■ **Work required**: Repeat the stretch of entries below from the line with "Definition allAscii : list" through the line with "c = true) allAscii". Include both ends and add nothing.

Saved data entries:
[Start of section]

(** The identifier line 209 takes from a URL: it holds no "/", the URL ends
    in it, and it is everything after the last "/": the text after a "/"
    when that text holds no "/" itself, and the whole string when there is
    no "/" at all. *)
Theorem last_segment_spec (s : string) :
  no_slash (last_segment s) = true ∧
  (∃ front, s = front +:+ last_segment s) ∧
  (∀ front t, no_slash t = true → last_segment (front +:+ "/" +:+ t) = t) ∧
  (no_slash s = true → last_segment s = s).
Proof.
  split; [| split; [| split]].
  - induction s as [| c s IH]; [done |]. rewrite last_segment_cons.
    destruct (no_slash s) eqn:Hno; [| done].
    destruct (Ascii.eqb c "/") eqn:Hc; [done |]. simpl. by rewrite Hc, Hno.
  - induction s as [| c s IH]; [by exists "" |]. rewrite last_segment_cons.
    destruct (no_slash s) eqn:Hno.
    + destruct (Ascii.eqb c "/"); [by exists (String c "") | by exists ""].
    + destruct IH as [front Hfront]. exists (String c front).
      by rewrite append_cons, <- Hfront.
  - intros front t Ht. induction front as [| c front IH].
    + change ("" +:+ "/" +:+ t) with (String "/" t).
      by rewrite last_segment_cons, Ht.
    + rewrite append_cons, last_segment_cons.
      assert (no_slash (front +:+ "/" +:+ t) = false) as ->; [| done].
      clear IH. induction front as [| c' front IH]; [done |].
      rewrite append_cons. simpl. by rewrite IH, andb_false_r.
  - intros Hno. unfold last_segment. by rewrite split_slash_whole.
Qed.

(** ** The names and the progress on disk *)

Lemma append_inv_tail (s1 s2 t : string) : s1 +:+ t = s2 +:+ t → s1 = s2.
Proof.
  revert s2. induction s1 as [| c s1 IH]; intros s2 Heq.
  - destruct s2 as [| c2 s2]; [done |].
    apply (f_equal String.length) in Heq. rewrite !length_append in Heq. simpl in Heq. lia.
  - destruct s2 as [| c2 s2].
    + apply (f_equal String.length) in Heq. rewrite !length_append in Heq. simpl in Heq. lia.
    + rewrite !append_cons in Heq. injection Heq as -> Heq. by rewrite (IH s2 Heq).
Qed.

[End of section]
[Start of section]

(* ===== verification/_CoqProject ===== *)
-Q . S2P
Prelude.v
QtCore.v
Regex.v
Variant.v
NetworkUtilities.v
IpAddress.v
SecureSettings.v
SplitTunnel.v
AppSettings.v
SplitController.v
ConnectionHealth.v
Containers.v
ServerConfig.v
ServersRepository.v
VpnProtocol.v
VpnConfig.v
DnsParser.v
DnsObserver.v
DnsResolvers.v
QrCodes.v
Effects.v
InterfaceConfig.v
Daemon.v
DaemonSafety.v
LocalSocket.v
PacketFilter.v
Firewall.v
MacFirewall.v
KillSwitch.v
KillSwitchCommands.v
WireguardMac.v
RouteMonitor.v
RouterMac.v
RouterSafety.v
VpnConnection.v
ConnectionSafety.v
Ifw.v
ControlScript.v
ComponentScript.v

[End of section]
[Start of section]

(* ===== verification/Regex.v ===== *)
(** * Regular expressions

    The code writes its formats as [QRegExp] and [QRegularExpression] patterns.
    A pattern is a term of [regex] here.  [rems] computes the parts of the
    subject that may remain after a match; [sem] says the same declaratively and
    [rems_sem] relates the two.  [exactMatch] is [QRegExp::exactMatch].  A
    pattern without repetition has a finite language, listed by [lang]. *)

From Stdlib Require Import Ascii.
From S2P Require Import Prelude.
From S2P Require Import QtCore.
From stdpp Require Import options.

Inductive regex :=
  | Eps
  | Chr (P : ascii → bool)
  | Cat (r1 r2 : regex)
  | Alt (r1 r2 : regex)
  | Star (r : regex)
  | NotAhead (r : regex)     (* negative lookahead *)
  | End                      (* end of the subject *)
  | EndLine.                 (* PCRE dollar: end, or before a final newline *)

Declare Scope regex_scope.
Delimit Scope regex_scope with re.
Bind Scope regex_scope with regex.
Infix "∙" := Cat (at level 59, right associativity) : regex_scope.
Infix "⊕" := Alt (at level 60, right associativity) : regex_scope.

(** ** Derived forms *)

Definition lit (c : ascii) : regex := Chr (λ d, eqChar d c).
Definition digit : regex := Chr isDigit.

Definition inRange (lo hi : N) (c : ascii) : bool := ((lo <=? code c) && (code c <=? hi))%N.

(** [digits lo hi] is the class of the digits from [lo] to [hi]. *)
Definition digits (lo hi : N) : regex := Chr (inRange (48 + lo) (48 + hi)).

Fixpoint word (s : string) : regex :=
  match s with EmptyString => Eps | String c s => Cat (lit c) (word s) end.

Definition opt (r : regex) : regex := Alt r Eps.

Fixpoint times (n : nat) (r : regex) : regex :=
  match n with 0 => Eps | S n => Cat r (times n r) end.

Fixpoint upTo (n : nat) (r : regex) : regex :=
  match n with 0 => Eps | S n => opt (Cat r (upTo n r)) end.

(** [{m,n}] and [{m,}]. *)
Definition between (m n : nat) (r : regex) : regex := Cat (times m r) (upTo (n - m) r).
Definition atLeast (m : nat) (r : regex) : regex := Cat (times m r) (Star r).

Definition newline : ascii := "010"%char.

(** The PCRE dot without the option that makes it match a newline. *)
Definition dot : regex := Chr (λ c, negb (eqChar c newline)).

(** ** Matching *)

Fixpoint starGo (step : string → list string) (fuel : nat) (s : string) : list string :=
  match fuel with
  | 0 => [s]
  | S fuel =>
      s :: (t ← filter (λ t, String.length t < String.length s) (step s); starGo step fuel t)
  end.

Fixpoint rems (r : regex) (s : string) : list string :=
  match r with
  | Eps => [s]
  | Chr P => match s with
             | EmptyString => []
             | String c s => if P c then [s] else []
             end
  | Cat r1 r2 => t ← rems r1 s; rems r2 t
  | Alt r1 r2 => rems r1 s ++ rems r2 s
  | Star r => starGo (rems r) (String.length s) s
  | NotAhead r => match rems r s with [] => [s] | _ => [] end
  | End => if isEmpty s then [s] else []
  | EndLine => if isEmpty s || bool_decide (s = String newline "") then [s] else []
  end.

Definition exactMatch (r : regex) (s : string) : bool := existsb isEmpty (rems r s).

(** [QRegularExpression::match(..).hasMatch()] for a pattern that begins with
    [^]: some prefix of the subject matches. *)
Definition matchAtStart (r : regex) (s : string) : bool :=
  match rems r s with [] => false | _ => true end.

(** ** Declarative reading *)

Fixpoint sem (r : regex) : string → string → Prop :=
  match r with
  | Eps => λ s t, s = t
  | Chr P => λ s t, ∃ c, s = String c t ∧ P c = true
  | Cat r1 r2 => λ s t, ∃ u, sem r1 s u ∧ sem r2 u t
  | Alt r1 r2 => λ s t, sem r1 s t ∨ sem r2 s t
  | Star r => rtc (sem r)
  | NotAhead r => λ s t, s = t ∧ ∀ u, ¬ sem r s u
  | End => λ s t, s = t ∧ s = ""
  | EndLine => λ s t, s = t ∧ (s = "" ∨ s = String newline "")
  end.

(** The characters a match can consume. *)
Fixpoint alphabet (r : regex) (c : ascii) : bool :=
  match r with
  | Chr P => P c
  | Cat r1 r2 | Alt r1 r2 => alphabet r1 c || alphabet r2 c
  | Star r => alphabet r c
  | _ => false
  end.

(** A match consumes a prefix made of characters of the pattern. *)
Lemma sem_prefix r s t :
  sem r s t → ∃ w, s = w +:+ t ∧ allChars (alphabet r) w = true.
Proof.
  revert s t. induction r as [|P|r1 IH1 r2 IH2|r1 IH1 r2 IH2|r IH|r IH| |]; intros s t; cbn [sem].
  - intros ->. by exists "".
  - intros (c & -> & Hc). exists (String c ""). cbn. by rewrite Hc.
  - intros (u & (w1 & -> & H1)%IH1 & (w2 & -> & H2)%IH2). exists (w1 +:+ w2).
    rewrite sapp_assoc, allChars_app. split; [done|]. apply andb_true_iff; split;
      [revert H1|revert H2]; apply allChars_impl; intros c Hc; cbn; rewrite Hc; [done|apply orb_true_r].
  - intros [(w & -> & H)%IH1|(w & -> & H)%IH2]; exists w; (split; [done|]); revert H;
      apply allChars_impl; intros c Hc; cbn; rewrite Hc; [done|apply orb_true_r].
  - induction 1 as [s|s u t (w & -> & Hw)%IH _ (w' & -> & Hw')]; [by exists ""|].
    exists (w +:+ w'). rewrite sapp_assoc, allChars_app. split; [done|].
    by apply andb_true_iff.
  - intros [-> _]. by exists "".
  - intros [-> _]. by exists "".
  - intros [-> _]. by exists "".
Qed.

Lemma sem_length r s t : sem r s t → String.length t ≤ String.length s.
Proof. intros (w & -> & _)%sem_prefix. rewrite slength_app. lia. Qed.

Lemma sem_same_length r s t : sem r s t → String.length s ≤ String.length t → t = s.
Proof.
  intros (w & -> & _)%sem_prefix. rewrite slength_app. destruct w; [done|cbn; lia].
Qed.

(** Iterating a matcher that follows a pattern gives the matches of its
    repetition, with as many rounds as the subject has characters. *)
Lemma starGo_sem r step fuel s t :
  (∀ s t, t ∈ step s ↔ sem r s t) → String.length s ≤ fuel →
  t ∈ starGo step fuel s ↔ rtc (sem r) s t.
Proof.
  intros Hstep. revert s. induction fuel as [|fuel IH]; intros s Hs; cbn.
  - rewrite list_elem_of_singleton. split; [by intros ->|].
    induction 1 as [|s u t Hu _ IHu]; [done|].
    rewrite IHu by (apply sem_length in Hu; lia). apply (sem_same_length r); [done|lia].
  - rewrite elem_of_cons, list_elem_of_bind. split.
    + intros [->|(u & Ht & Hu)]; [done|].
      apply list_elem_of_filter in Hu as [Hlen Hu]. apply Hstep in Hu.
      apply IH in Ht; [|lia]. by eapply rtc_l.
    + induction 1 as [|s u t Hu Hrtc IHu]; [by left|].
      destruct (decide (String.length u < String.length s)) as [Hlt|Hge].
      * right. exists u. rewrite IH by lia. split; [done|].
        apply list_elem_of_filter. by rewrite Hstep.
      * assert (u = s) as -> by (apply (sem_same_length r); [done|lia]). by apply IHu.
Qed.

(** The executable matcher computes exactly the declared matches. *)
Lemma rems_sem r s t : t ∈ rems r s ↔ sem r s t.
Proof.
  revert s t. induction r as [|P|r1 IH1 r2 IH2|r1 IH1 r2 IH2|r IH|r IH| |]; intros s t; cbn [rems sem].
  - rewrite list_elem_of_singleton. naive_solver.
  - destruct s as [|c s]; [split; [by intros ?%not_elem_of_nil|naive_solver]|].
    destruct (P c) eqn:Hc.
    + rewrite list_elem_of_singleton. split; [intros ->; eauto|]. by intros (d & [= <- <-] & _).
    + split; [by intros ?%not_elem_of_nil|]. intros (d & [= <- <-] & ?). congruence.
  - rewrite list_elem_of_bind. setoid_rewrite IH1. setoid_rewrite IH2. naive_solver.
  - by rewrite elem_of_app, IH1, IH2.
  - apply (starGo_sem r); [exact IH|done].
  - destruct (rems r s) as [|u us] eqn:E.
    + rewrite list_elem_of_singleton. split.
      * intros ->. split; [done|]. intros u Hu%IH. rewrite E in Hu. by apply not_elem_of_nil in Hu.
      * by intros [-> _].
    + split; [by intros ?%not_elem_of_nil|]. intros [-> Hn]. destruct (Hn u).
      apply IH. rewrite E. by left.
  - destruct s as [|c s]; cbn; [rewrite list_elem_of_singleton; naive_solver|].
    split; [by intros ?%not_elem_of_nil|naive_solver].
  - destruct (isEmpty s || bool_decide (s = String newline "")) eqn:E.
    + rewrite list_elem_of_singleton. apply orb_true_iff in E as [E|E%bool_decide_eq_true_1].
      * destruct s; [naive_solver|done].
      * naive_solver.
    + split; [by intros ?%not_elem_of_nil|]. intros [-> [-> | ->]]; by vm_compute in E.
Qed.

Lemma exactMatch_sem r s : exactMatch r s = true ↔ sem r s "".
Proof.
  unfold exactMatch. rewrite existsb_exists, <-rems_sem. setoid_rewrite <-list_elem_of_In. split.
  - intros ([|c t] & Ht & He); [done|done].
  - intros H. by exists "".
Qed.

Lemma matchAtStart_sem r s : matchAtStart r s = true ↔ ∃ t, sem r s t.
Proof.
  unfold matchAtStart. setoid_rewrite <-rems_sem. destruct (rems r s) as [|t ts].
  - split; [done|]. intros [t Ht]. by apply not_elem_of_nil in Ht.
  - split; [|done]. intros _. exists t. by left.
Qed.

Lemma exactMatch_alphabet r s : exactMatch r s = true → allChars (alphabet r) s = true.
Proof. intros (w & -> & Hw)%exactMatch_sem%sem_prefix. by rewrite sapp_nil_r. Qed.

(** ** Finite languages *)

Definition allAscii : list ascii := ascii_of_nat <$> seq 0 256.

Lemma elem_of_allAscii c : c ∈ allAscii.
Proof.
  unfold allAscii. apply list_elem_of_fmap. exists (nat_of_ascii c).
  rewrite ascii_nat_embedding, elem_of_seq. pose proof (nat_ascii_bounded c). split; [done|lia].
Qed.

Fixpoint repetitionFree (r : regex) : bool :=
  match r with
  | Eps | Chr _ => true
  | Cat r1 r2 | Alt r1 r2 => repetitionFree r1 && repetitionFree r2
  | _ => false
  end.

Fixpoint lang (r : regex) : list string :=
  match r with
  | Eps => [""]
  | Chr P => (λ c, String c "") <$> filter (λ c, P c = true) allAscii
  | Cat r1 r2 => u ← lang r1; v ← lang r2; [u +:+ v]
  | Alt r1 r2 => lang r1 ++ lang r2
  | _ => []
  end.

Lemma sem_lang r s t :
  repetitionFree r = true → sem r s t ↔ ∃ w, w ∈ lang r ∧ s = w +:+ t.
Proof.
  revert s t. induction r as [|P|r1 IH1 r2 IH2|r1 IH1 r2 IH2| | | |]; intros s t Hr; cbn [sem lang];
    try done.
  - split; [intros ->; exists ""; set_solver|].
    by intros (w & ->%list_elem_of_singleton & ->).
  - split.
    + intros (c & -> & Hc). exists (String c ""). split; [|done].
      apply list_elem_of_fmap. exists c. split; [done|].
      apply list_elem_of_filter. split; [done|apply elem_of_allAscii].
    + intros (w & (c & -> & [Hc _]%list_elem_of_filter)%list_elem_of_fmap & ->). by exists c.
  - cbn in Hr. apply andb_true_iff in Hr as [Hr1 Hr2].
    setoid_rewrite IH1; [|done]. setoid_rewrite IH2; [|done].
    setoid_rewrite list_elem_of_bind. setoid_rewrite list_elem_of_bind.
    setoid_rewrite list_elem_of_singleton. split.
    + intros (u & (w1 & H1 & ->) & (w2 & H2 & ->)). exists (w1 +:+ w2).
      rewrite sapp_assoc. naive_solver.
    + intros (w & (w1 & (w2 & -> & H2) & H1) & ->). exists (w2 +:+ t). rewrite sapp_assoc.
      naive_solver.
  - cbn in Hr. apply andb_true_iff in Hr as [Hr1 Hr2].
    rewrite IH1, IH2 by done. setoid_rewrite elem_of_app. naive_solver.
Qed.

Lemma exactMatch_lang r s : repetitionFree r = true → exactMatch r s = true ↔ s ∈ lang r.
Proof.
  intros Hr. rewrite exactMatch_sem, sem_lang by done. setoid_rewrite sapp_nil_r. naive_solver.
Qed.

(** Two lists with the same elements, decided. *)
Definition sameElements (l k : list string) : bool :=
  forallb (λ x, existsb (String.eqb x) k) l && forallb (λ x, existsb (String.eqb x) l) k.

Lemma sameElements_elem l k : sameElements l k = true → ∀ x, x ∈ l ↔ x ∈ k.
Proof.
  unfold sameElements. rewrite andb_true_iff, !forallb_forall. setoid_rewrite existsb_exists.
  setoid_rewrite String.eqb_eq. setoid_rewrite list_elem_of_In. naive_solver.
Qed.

[End of section]

■ **Solution to this task**:
Definition allAscii : list ascii := ascii_of_nat <$> seq 0 256.

Lemma elem_of_allAscii c : c ∈ allAscii.
Proof.
  unfold allAscii. apply list_elem_of_fmap. exists (nat_of_ascii c).
  rewrite ascii_nat_embedding, elem_of_seq. pose proof (nat_ascii_bounded c). split; [done|lia].
Qed.

Fixpoint repetitionFree (r : regex) : bool :=
  match r with
  | Eps | Chr _ => true
  | Cat r1 r2 | Alt r1 r2 => repetitionFree r1 && repetitionFree r2
  | _ => false
  end.

Fixpoint lang (r : regex) : list string :=
  match r with
  | Eps => [""]
  | Chr P => (λ c, String c "") <$> filter (λ c, P c = true) allAscii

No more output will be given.